With my own first novel, Dead Letters (2002, Murder is Academic in the US), there was never any doubt that it would have an academic setting. I knew where the bodies were buried – metaphorically speaking. I’d experienced at first hand the darkness between the stacks on the top floor of the University Library on a winter’s afternoon, the sound of footsteps echoing on flagstones in misty courtyards, the dead florescent light in a college corridor at dusk. It was huge fun inventing my own college, St Etheldreda’s, deciding on its architecture and where in Cambridge it was located and the name of the college cat. And my years in academia had provided me with a wealth of material. To give just one example, my supervisor once told me about a PhD student who was maddeningly slow at submitting work. She was working on, well, let’s say, Kipling – because perhaps it was Kipling or maybe H.H.Wells – and at last she was about to complete a chapter of her thesis and a date was arranged for a supervision. She turned up empty-handed. She explained that she had been in touch with Kipling at a seance and he had told her that what she’d written wasn’t good enough. So she’d torn it up. I simply had to use that story in one form or another and I did.

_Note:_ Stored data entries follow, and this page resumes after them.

(* ===== verification/Array.v ===== *)
(** * Array: the array with one copy per worker (include/tasvir/array.hpp)

    Each worker has an area with its version of the data; the area of worker 0
    is also the parent of all. [Barrier] is modelled as an interleaving: a
    worker reads its own area directly and the others through copies that the
    synchronization brings up to date. [ReduceAdd] works on the data of all
    workers, in which row 0 is both the parent's and worker 0's. *)
From stdpp Require Import base list numbers relations.
From Stdlib Require Import ZArith Lia.
From S2P Require Import Prelude Counter.

(** ** Barrier *)

(** Where a worker is: outside, waiting for [_workers[wid]], waiting for the
    parent. *)
Inductive apc := AWork | AWaitAll (wid : nat) | AWaitParent.

(** [_version] and [_version_done] of the workers, the copies worker 0 sees of
    the second and the other workers of the parent's first. *)
Record astate := mk_astate {
  a_version : nat -> Z; a_version_done : nat -> Z; seen_done : nat -> Z; seen_parent : nat -> Z; a_pcs : list apc;
}.

Section barrier.
(** [_nr_workers] of worker 0, and the workers there are. *)
Context (nr_workers n : nat).

(** [_parent->_version] and [_workers[wid]->_version_done] as worker [i], and
    worker 0, see them. *)
Definition parent_version (st : astate) (i : nat) : Z := if decide (i = 0)%nat then a_version st 0 else seen_parent st i.
Definition worker_done (st : astate) (wid : nat) : Z := if decide (wid = 0)%nat then a_version_done st 0 else seen_done st wid.

(** [Barrier] up to the next access to what others write. Versions count
    barriers and do not reach 2^64. *)
Definition array_step (i : nat) (p : apc) (st : astate) : apc * (nat -> Z) * (nat -> Z) :=
  let v := a_version st in
  let d := a_version_done st in
  match p with
  | AWork => (if decide (i = 0)%nat then AWaitAll 0 else AWaitParent, v, set_fn d i (v i))
  | AWaitAll wid =>
      if decide (wid < nr_workers)%nat then
        (if worker_done st wid =? parent_version st i then AWaitAll (wid + 1) else AWaitAll wid, v, d)
      else (AWaitParent, set_fn v 0%nat (v 0%nat + 1), set_fn d 0%nat (v 0%nat))
  | AWaitParent =>
      if d i =? parent_version st i then (AWaitParent, v, d) else (AWork, set_fn v i (parent_version st i), d)
  end.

I wonder how many writers of academic mysteries took the opportunity to settle a score or two. In my own case certainly there was an element of don’t get mad, get even. By the end of the first chapter Dead Letters, someone was floating under a layer of exam papers in a swimming pool. I’d better not say any more, but it was a satisfying moment when a friend emailed me to say that my novel was in the window of Heffer’s bookshop in Cambridge. Since then I have gone on to murder many more number of people with impunity.
2 Comments
Moira@Clothes in Books
July 9, 2025Oh this is great! Some of my absolute favourite crime books here: the first three, and yours. What IS it about an acadmic setting that is so appealing?

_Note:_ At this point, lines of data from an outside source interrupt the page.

(* ===== verification/MonitorProofs.v ===== *)
(** * MonitorProofs: the monitor's tables as finite maps

    [update_connection] and [update_asset] against updates of the map a table
    stands for, and the merge of the controller. *)
From stdpp Require Import base gmap list numbers.
From Stdlib Require Import ZArith Lia.
From S2P Require Import Prelude Cuckoo CuckooSlots CuckooSpace CuckooProofs CuckooOps CuckooCreate CuckooTable CuckooIter Monitor.

Lemma EqualTo_spec a b : EqualTo a b = true <-> a = b.
Proof.
  unfold EqualTo. rewrite !andb_true_iff, !Z.eqb_eq. destruct a, b; cbn. split; [intros (((-> & ->) & -> & ->) & ->); done|by intros [=]].
Qed.

#[export] Instance conn_laws {T} `{Time T} : CuckooLaws FlowId (Connection T).
Proof.
  constructor; cbn; [apply EqualTo_spec| |done|done]. intros a b.
  rewrite negb_true_iff, <- not_true_iff_false. by rewrite EqualTo_spec.
Qed.

#[export] Instance asset_laws {T} `{Time T} : CuckooLaws Z (Asset T).
Proof.
  constructor; cbn; [apply Z.eqb_eq| |done|done]. intros a b. rewrite negb_true_iff. apply Z.eqb_neq.
Qed.

(** ** Writing through a pointer to an entry *)

Section pointers.
Context {K V : Type} `{Countable K, !CuckooTypes K V, !CuckooLaws K V}.
Implicit Types s : CuckooMap K V.

Lemma rep_marks s nb n S P F ms : cuckoo_rep (s <| marks := ms |>) nb n S P F -> cuckoo_rep s nb n S P F.
Proof. intros [[] ? ? ? ? ? ? ? ?]. constructor; try done. Qed.
(* ===== verification/XxCanonical.v ===== *)
(** * XxCanonical: hash values in canonical form (apps/cuckoo-lb/xxhash.c)

    The byte swaps and the conversions between hash values and their big-endian
    form, on a little-endian machine. *)
From stdpp Require Import base list numbers.
From Stdlib Require Import ZArith Lia.
From S2P Require Import Prelude XxHash.

(** ** The program *)

Definition XXH_swap32 (x : Z) : Z :=
  Z.lor (Z.lor (Z.lor
    (Z.land (u32 (Z.shiftl x 24)) 0xff000000)
    (Z.land (u32 (Z.shiftl x 8)) 0x00ff0000))
    (Z.land (Z.shiftr x 8) 0x0000ff00))
    (Z.land (Z.shiftr x 24) 0x000000ff).

Definition XXH_swap64 (x : Z) : Z :=
  Z.lor (Z.lor (Z.lor (Z.lor (Z.lor (Z.lor (Z.lor
    (Z.land (u64 (Z.shiftl x 56)) 0xff00000000000000)
    (Z.land (u64 (Z.shiftl x 40)) 0x00ff000000000000))
    (Z.land (u64 (Z.shiftl x 24)) 0x0000ff0000000000))
    (Z.land (u64 (Z.shiftl x 8)) 0x000000ff00000000))
    (Z.land (Z.shiftr x 8) 0x00000000ff000000))
    (Z.land (Z.shiftr x 24) 0x0000000000ff0000))
    (Z.land (Z.shiftr x 40) 0x000000000000ff00))
    (Z.land (Z.shiftr x 56) 0x00000000000000ff).

Definition XXH_readBE32 (p : list Z) : Z := XXH_swap32 (XXH_readLE32 p).
Definition XXH_readBE64 (p : list Z) : Z := XXH_swap64 (XXH_readLE64 p).

(** The bytes of a number of [n] bytes in memory. *)
Fixpoint to_le (n : nat) (x : Z) : list Z :=
  match n with O => [] | S n' => Z.land x 255 :: to_le n' (Z.shiftr x 8) end.

Definition XXH32_canonicalFromHash (hash : Z) : list Z := to_le 4 (XXH_swap32 hash).
Definition XXH32_hashFromCanonical (src : list Z) : Z := XXH_readBE32 src.
Definition XXH64_canonicalFromHash (hash : Z) : list Z := to_le 8 (XXH_swap64 hash).
Definition XXH64_hashFromCanonical (src : list Z) : Z := XXH_readBE64 src.

(** ** Bits of the swaps *)

Lemma byte_mask m k i : 0 <= k -> m = Z.shiftl (Z.ones 8) k -> 0 <= i -> Z.testbit m i = ((k <=? i) && (i <? k + 8)).
Proof.
  intros Hk -> Hi. rewrite Z.shiftl_spec, Z.testbit_ones by lia.
  destruct (Z.leb_spec 0 (i - k)), (Z.leb_spec k i), (Z.ltb_spec (i - k) 8), (Z.ltb_spec i (k + 8)); try done; lia.
Qed.

(** Decides the comparisons of the goal by [lia]. *)
Ltac decide_cmps :=
  repeat match goal with
  | |- context [?a <=? ?b] => first [rewrite (proj2 (Z.leb_le a b)) by lia|rewrite (proj2 (Z.leb_gt a b)) by lia]
  | |- context [?a <? ?b] => first [rewrite (proj2 (Z.ltb_lt a b)) by lia|rewrite (proj2 (Z.ltb_ge a b)) by lia]
  end;
  cbn [andb]; rewrite ?andb_false_r, ?andb_true_r, ?orb_false_r, ?orb_false_l.

(** Bit [j] of byte [b] of the result is bit [j] of byte [7 - b]. *)
Lemma swap64_testbit x b j : 0 <= b < 8 -> 0 <= j < 8 -> Z.testbit (XXH_swap64 x) (8 * b + j) = Z.testbit x (8 * (7 - b) + j).
Proof.
  intros Hb Hj. unfold XXH_swap64. rewrite !Z.lor_spec, !Z.land_spec, !testbit_u64, !Z.shiftl_spec, !Z.shiftr_spec by lia.
  rewrite (byte_mask 0xff00000000000000 56), (byte_mask 0x00ff000000000000 48), (byte_mask 0x0000ff0000000000 40), (byte_mask 0x000000ff00000000 32),
    (byte_mask 0x00000000ff000000 24), (byte_mask 0x0000000000ff0000 16), (byte_mask 0x000000000000ff00 8), (byte_mask 0x00000000000000ff 0) by first [lia|done].
  assert (b = 0 \/ b = 1 \/ b = 2 \/ b = 3 \/ b = 4 \/ b = 5 \/ b = 6 \/ b = 7) as Hc by lia.
  destruct Hc as [->|[->|[->|[->|[->|[->|[->| ->]]]]]]]; decide_cmps; f_equal; lia.
Qed.

Lemma swap32_testbit x b j : 0 <= b < 4 -> 0 <= j < 8 -> Z.testbit (XXH_swap32 x) (8 * b + j) = Z.testbit x (8 * (3 - b) + j).
Proof.
  intros Hb Hj. unfold XXH_swap32, u32. rewrite !Z.lor_spec, !Z.land_spec, !testbit_wrap, !Z.shiftl_spec, !Z.shiftr_spec by lia.
  rewrite (byte_mask 0xff000000 24), (byte_mask 0x00ff0000 16), (byte_mask 0x0000ff00 8), (byte_mask 0x000000ff 0) by first [lia|done].
  assert (b = 0 \/ b = 1 \/ b = 2 \/ b = 3) as Hc by lia. destruct Hc as [->|[->|[->| ->]]]; decide_cmps; f_equal; lia.
Qed.

Lemma swap64_range x : 0 <= XXH_swap64 x < 2 ^ 64.
Proof. unfold XXH_swap64. repeat apply (lor_range 64); try lia; apply land_range_r; lia. Qed.

Lemma swap32_range x : 0 <= XXH_swap32 x < 2 ^ 32.
Proof. unfold XXH_swap32. repeat apply (lor_range 32); try lia; apply land_range_r; lia. Qed.

(** Numbers of [n] bytes are equal if their bytes are. *)
Lemma bytes_eq n x y :
  0 <= n -> 0 <= x < 2 ^ (8 * n) -> 0 <= y < 2 ^ (8 * n) ->
  (forall b j, 0 <= b < n -> 0 <= j < 8 -> Z.testbit x (8 * b + j) = Z.testbit y (8 * b + j)) -> x = y.
Proof.
  intros Hn Hx Hy H. apply Z.bits_inj'. intros i Hi. destruct (Z.lt_ge_cases i (8 * n)) as [Hlt|Hge].
  - rewrite (Z.div_mod i 8) by lia. apply H; [|apply Z.mod_pos_bound; lia]. split; [apply Z.div_pos; lia|apply Z.div_lt_upper_bound; lia].
  - rewrite <- (wrap_small (8 * n) x), <- (wrap_small (8 * n) y), !testbit_wrap by lia. decide_cmps. done.
Qed.

Lemma swap64_swap64 x : 0 <= x < 2 ^ 64 -> XXH_swap64 (XXH_swap64 x) = x.
Proof.
  intros Hx. apply (bytes_eq 8); [lia|apply swap64_range|done|]. intros b j Hb Hj. rewrite !swap64_testbit by lia. f_equal. lia.
Qed.

Lemma swap32_swap32 x : 0 <= x < 2 ^ 32 -> XXH_swap32 (XXH_swap32 x) = x.
Proof.
  intros Hx. apply (bytes_eq 4); [lia|apply swap32_range|done|]. intros b j Hb Hj. rewrite !swap32_testbit by lia. f_equal. lia.
Qed.

(** ** Bytes in memory *)

Lemma read_to_le n x : 0 <= x < 2 ^ (8 * Z.of_nat n) -> read_le n (to_le n x) = x.
Proof.
  revert x. induction n as [|n IH]; intros x Hx; [cbn in *; lia|]. cbn [read_le to_le].
  change 255 with (Z.ones 8). rewrite Z.land_ones, Z.shiftr_div_pow2 by lia. change (2 ^ 8) with 256. rewrite IH.
  - pose proof (Z.div_mod x 256 ltac:(lia)). lia.
  - replace (8 * Z.of_nat (S n)) with (8 + 8 * Z.of_nat n) in Hx by lia. rewrite Z.pow_add_r in Hx by lia.
    split; [apply Z.div_pos; lia|apply Z.div_lt_upper_bound; lia].
Qed.

Lemma to_le_lookup n x b : (b < n)%nat -> to_le n x !! b = Some (Z.land (Z.shiftr x (8 * Z.of_nat b)) 255).
Proof.
  revert x b. induction n as [|n IH]; intros x b Hb; [lia|]. destruct b as [|b]; [done|]. cbn [to_le lookup list_lookup].
  change (to_le n (Z.shiftr x 8) !! b = Some (Z.land (Z.shiftr x (8 * Z.of_nat (S b))) 255)).
  rewrite IH by lia. rewrite Z.shiftr_shiftr by lia. do 3 f_equal. lia.
Qed.

Lemma length_to_le n x : length (to_le n x) = n.
Proof. revert x. induction n as [|n IH]; intros x; [done|]. cbn. by rewrite IH. Qed.

(** If the bytes of [y] are those of [x] in the opposite order, so they are in
    memory. *)
Lemma to_le_reverse n x y :
  (forall b j, 0 <= b < Z.of_nat n -> 0 <= j < 8 -> Z.testbit y (8 * b + j) = Z.testbit x (8 * (Z.of_nat n - 1 - b) + j)) ->
  to_le n y = reverse (to_le n x).
Proof.
  intros H. apply list_eq. intros b. destruct (decide (b < n)%nat) as [Hb|Hb].
  2: { rewrite !lookup_ge_None_2; [done|rewrite length_reverse, length_to_le; lia|rewrite length_to_le; lia]. }
  rewrite reverse_lookup by by rewrite length_to_le. rewrite length_to_le, !to_le_lookup by lia. f_equal. apply Z.bits_inj'. intros j Hj.
  rewrite !Z.land_spec, !Z.shiftr_spec by lia. change 255 with (Z.ones 8). rewrite !Z.testbit_ones by lia.
  destruct (Z.leb_spec 0 j), (Z.ltb_spec j 8); cbn [andb]; rewrite ?andb_false_r, ?andb_true_r; try done.
  replace (j + 8 * Z.of_nat b) with (8 * Z.of_nat b + j) by lia. rewrite H by lia. f_equal. lia.
Qed.

(** The canonical form is the big-endian one, and hash values of both
    widths survive the conversion to it and back. *)
Theorem canonical_roundtrip h g :
  0 <= h < 2 ^ 64 -> 0 <= g < 2 ^ 32 ->
  XXH64_canonicalFromHash h = reverse (to_le 8 h) /\ XXH64_hashFromCanonical (XXH64_canonicalFromHash h) = h
  /\ XXH32_canonicalFromHash g = reverse (to_le 4 g) /\ XXH32_hashFromCanonical (XXH32_canonicalFromHash g) = g.
Proof.
  intros Hh Hg. unfold XXH64_hashFromCanonical, XXH32_hashFromCanonical, XXH_readBE64, XXH_readBE32, XXH64_canonicalFromHash, XXH32_canonicalFromHash, XXH_readLE64, XXH_readLE32.
  rewrite !read_to_le by first [apply swap64_range|apply swap32_range]. rewrite swap64_swap64, swap32_swap32 by done.
  split; [|split; [done|split; [|done]]]; apply to_le_reverse; intros b j Hb Hj; [rewrite swap64_testbit by lia|rewrite swap32_testbit by lia]; f_equal; lia.
Qed.

Lemma canonical_roundtrip_witness :
  XXH64_canonicalFromHash 0xEF46DB3751D8E999 = [0xEF; 0x46; 0xDB; 0x37; 0x51; 0xD8; 0xE9; 0x99]
  /\ XXH64_hashFromCanonical [0xEF; 0x46; 0xDB; 0x37; 0x51; 0xD8; 0xE9; 0x99] = 0xEF46DB3751D8E999.
Proof.
  destruct (canonical_roundtrip 0xEF46DB3751D8E999 0x02CC5D05) as (E1 & E2 & _); [lia|lia|]. assert (XXH64_canonicalFromHash 0xEF46DB3751D8E999 = [0xEF; 0x46; 0xDB; 0x37; 0x51; 0xD8; 0xE9; 0x99]) as E by (rewrite E1; reflexivity).
  split; [exact E|]. rewrite <- E. exact E2.
Defined.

Miss Pym is a particularly choice example becaus it is NOT Oxbridge, couldn’t be less so, and because she makes the junior job at a girls’ boarding school seem like a golden prize worth murdering for (not a spoiler). How does she do that….?
Christine Poulson
July 9, 2025Yes, interesting, isn’t it? These girls are definitely NOT seen as marking time until they get married (except in one case!). They are living in this pressure-cooker environment where the prize of a good job is everything – they don’t really see anything beyond that. I think she makes it convincing by brilliant characterisation and the way we get more and more involved through Lucy’s viewpoint.